Collected data entries
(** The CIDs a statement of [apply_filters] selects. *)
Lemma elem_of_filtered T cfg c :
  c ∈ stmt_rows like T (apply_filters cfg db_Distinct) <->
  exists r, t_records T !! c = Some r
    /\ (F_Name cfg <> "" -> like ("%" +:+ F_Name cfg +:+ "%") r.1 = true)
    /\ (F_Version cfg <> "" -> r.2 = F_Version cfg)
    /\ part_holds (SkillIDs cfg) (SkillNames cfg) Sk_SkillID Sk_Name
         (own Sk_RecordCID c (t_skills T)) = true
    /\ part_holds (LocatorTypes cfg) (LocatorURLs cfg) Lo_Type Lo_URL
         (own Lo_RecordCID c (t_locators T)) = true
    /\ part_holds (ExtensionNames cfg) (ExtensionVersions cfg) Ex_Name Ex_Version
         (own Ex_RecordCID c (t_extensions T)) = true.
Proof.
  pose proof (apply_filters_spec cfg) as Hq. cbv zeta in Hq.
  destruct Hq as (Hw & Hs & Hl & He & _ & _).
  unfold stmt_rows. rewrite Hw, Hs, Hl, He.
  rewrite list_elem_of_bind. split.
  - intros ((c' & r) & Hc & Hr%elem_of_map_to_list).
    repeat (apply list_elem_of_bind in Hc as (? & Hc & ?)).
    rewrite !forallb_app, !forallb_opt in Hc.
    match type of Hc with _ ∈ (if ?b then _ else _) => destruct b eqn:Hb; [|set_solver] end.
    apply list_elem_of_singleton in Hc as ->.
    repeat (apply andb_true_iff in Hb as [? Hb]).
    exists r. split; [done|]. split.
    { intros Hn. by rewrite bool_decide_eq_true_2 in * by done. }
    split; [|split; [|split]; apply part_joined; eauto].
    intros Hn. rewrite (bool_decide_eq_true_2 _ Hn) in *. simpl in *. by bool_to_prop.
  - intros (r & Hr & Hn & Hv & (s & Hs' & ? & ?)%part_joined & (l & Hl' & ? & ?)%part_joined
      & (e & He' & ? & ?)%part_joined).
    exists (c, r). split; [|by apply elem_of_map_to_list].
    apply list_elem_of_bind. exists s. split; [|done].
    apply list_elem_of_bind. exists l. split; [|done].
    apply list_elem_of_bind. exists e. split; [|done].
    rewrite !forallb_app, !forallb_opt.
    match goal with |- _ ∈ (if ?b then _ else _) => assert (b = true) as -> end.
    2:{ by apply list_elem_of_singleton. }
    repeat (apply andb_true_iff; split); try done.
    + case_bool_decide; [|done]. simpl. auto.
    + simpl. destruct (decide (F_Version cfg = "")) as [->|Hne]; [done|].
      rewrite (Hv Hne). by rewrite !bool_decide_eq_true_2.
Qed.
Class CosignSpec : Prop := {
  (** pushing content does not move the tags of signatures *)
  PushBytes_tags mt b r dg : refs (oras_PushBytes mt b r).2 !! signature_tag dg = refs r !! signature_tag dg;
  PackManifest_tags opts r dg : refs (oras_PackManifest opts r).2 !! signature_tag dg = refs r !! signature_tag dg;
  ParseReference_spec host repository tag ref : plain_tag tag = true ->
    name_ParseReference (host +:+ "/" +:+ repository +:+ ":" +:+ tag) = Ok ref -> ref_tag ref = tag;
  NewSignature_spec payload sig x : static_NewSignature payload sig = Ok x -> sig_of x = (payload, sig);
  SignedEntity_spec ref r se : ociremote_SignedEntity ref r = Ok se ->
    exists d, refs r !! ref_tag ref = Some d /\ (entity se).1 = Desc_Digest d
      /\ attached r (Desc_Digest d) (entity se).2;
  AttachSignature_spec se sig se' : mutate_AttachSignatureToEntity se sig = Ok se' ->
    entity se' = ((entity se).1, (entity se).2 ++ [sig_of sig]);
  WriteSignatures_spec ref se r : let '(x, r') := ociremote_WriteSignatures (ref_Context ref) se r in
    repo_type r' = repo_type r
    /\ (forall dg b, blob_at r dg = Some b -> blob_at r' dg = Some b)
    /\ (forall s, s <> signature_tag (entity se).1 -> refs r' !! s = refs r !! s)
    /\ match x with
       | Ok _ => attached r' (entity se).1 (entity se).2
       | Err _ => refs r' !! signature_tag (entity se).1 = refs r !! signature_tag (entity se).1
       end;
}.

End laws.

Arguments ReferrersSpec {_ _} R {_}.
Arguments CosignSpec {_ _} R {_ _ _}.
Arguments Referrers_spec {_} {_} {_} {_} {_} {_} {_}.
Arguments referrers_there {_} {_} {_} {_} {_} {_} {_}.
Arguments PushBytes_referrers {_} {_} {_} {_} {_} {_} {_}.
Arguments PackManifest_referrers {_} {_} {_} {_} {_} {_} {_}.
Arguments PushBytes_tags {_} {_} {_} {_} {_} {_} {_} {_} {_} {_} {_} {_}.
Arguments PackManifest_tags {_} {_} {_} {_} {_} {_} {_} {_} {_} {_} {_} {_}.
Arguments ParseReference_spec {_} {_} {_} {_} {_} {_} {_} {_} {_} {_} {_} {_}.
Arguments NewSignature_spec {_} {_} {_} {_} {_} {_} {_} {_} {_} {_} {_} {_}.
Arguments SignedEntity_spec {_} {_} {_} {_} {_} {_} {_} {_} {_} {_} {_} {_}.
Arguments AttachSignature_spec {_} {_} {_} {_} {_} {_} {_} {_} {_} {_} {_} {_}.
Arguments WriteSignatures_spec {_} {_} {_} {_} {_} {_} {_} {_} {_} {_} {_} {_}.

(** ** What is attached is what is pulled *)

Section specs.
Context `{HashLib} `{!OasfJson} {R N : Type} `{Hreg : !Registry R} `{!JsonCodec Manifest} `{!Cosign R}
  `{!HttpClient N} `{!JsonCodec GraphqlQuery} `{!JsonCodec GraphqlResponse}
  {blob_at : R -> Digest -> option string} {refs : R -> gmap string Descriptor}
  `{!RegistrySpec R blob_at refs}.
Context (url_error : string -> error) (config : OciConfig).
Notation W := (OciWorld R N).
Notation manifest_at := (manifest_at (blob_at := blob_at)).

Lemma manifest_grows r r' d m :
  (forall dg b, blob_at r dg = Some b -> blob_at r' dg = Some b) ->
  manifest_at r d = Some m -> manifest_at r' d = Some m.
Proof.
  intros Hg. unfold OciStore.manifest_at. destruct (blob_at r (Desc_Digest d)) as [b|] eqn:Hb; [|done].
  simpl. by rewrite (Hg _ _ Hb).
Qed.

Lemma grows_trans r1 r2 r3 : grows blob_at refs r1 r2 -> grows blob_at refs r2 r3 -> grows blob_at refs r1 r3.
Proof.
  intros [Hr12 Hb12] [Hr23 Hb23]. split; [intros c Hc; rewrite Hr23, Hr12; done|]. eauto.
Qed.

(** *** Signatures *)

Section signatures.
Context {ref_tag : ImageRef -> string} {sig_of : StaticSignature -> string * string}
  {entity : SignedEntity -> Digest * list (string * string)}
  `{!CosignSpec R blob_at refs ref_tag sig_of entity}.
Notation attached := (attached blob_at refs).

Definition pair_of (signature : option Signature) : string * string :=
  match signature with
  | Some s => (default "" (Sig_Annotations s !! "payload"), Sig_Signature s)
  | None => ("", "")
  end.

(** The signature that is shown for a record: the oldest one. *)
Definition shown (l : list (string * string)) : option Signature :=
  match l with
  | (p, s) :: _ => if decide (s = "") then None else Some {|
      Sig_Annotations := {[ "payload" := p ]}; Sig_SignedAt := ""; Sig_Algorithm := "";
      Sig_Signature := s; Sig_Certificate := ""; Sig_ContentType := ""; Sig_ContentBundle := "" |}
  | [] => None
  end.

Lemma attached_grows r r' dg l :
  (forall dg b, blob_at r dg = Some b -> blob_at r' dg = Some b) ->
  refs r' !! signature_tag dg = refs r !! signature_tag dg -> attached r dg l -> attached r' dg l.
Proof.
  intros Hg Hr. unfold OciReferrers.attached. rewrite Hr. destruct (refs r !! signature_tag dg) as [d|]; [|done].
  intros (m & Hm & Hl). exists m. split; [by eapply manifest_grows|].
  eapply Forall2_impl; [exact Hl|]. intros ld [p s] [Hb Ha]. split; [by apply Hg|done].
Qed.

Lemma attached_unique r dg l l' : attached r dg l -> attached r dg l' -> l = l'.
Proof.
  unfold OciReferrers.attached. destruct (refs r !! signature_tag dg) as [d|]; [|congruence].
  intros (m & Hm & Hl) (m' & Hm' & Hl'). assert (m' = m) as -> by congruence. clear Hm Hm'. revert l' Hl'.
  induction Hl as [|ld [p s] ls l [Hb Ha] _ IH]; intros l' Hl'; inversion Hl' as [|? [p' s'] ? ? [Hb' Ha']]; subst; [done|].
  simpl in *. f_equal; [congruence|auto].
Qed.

WHAT TO PRODUCE:
Looking at the data above, write out exactly the lines that start at the one containing "match goal with" and end at the one containing "se).1 (entity se).2"; include both and nothing beyond.

OUTPUT OF THE TASK:
    match goal with |- _ ∈ (if ?b then _ else _) => assert (b = true) as -> end.
    2:{ by apply list_elem_of_singleton. }
    repeat (apply andb_true_iff; split); try done.
    + case_bool_decide; [|done]. simpl. auto.
    + simpl. destruct (decide (F_Version cfg = "")) as [->|Hne]; [done|].
      rewrite (Hv Hne). by rewrite !bool_decide_eq_true_2.
Qed.
Class CosignSpec : Prop := {
  (** pushing content does not move the tags of signatures *)
  PushBytes_tags mt b r dg : refs (oras_PushBytes mt b r).2 !! signature_tag dg = refs r !! signature_tag dg;
  PackManifest_tags opts r dg : refs (oras_PackManifest opts r).2 !! signature_tag dg = refs r !! signature_tag dg;
  ParseReference_spec host repository tag ref : plain_tag tag = true ->
    name_ParseReference (host +:+ "/" +:+ repository +:+ ":" +:+ tag) = Ok ref -> ref_tag ref = tag;
  NewSignature_spec payload sig x : static_NewSignature payload sig = Ok x -> sig_of x = (payload, sig);
  SignedEntity_spec ref r se : ociremote_SignedEntity ref r = Ok se ->
    exists d, refs r !! ref_tag ref = Some d /\ (entity se).1 = Desc_Digest d
      /\ attached r (Desc_Digest d) (entity se).2;
  AttachSignature_spec se sig se' : mutate_AttachSignatureToEntity se sig = Ok se' ->
    entity se' = ((entity se).1, (entity se).2 ++ [sig_of sig]);
  WriteSignatures_spec ref se r : let '(x, r') := ociremote_WriteSignatures (ref_Context ref) se r in
    repo_type r' = repo_type r
    /\ (forall dg b, blob_at r dg = Some b -> blob_at r' dg = Some b)
    /\ (forall s, s <> signature_tag (entity se).1 -> refs r' !! s = refs r !! s)
    /\ match x with
       | Ok _ => attached r' (entity se).1 (entity se).2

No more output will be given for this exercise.